**Exercise data**
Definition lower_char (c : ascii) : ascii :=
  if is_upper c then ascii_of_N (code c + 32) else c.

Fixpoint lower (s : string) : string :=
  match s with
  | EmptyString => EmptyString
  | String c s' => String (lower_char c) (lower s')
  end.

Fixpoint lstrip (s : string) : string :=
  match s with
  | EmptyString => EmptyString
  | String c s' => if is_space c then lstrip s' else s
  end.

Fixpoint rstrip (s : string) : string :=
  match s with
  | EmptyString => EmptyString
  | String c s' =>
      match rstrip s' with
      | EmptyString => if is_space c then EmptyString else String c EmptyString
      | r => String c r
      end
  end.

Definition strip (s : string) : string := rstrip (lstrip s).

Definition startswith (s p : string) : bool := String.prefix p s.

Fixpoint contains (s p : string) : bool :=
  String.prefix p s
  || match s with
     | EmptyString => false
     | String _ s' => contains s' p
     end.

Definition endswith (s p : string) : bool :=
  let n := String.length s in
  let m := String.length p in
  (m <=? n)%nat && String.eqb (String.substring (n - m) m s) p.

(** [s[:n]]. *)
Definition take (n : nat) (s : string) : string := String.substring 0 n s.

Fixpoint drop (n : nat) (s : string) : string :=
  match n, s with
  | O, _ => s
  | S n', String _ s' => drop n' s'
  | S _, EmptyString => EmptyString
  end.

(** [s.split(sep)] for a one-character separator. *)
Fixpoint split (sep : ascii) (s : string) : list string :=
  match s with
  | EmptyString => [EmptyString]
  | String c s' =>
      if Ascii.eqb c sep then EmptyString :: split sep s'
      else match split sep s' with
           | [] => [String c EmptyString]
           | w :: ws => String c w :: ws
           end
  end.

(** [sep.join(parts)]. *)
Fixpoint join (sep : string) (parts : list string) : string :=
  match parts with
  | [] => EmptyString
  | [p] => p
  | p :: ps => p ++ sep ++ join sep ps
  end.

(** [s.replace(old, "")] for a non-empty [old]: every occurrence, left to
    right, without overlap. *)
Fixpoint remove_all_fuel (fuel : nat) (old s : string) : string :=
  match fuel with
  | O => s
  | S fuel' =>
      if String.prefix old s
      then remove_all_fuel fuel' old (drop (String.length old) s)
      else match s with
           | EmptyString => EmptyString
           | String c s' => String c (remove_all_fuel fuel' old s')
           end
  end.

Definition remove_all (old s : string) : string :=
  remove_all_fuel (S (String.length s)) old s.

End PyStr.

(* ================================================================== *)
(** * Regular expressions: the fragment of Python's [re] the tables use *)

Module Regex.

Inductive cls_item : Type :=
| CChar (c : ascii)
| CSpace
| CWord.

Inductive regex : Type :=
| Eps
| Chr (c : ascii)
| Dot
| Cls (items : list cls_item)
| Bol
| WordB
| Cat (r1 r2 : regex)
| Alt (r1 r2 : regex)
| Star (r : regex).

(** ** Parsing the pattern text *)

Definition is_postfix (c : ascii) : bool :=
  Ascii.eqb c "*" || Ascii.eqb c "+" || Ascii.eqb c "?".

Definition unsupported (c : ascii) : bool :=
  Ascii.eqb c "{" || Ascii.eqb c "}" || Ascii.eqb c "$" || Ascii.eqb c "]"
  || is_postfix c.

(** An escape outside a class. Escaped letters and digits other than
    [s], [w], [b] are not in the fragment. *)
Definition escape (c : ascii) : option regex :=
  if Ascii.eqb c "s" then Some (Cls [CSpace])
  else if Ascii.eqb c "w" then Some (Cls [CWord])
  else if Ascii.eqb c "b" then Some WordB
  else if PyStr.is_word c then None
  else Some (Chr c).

**Task requirements**
Write all the data out again, word for word.

**Reply**
Definition lower_char (c : ascii) : ascii :=
  if is_upper c then ascii_of_N (code c + 32) else c.

Fixpoint lower (s : string) : string :=
  match s with
  | EmptyString => EmptyString
  | String c s' => String (lower_char c) (lower s')
  end.

Fixpoint lstrip (s : string) : string :=
  match s with
  | EmptyString => EmptyString
  | String c s' => if is_space c then lstrip s' else s
  end.

Fixpoint rstrip (s : string) : string :=
  match s with
  | EmptyString => EmptyString
  | String c s' =>
      match rstrip s' with
      | EmptyString => if is_space c then EmptyString else String c EmptyString
      | r => String c r
      end
  end.

Definition strip (s : string) : string := rstrip (lstrip s).

Definition startswith (s p : string) : bool := String.prefix p s.

Fixpoint contains (s p : string) : bool :=
  String.prefix p s
  || match s with
     | EmptyString => false
     | String _ s' => contains s' p
     end.

Definition endswith (s p : string) : bool :=
  let n := String.length s in
  let m := String.length p in
  (m <=? n)%nat && String.eqb (String.substring (n - m) m s) p.

(** [s[:n]]. *)
Definition take (n : nat) (s : string) : string := String.substring 0 n s.

Fixpoint drop (n : nat) (s : string) : string :=
  match n, s with
  | O, _ => s
  | S n', String _ s' => drop n' s'
  | S _, EmptyString => EmptyString
  end.

(** [s.split(sep)] for a one-character separator. *)
Fixpoint split (sep : ascii) (s : string) : list string :=
  match s with
  | EmptyString => [EmptyString]
  | String c s' =>
      if Ascii.eqb c sep then EmptyString :: split sep s'
      else match split sep s' with
           | [] => [String c EmptyString]
           | w :: ws => String c w :: ws
           end
  end.

(** [sep.join(parts)]. *)
Fixpoint join (sep : string) (parts : list string) : string :=
  match parts with
  | [] => EmptyString
  | [p] => p
  | p :: ps => p ++ sep ++ join sep ps
  end.

(** [s.replace(old, "")] for a non-empty [old]: every occurrence, left to
    right, without overlap. *)
Fixpoint remove_all_fuel (fuel : nat) (old s : string) : string :=
  match fuel with
  | O => s
  | S fuel' =>
      if String.prefix old s
      then remove_all_fuel fuel' old (drop (String.length old) s)
      else match s with
           | EmptyString => EmptyString
           | String c s' => String c (remove_all_fuel fuel' old s')
           end
  end.

Definition remove_all (old s : string) : string :=
  remove_all_fuel (S (String.length s)) old s.

End PyStr.

(* ================================================================== *)
(** * Regular expressions: the fragment of Python's [re] the tables use *)

Module Regex.

Inductive cls_item : Type :=
| CChar (c : ascii)
| CSpace
| CWord.

Inductive regex : Type :=
| Eps
| Chr (c : ascii)
| Dot
| Cls (items : list cls_item)
| Bol
| WordB
| Cat (r1 r2 : regex)
| Alt (r1 r2 : regex)
| Star (r : regex).

(** ** Parsing the pattern text *)

Definition is_postfix (c : ascii) : bool :=
  Ascii.eqb c "*" || Ascii.eqb c "+" || Ascii.eqb c "?".

Definition unsupported (c : ascii) : bool :=
  Ascii.eqb c "{" || Ascii.eqb c "}" || Ascii.eqb c "$" || Ascii.eqb c "]"
  || is_postfix c.

(** An escape outside a class. Escaped letters and digits other than
    [s], [w], [b] are not in the fragment. *)
Definition escape (c : ascii) : option regex :=
  if Ascii.eqb c "s" then Some (Cls [CSpace])
  else if Ascii.eqb c "w" then Some (Cls [CWord])
  else if Ascii.eqb c "b" then Some WordB
  else if PyStr.is_word c then None
  else Some (Chr c).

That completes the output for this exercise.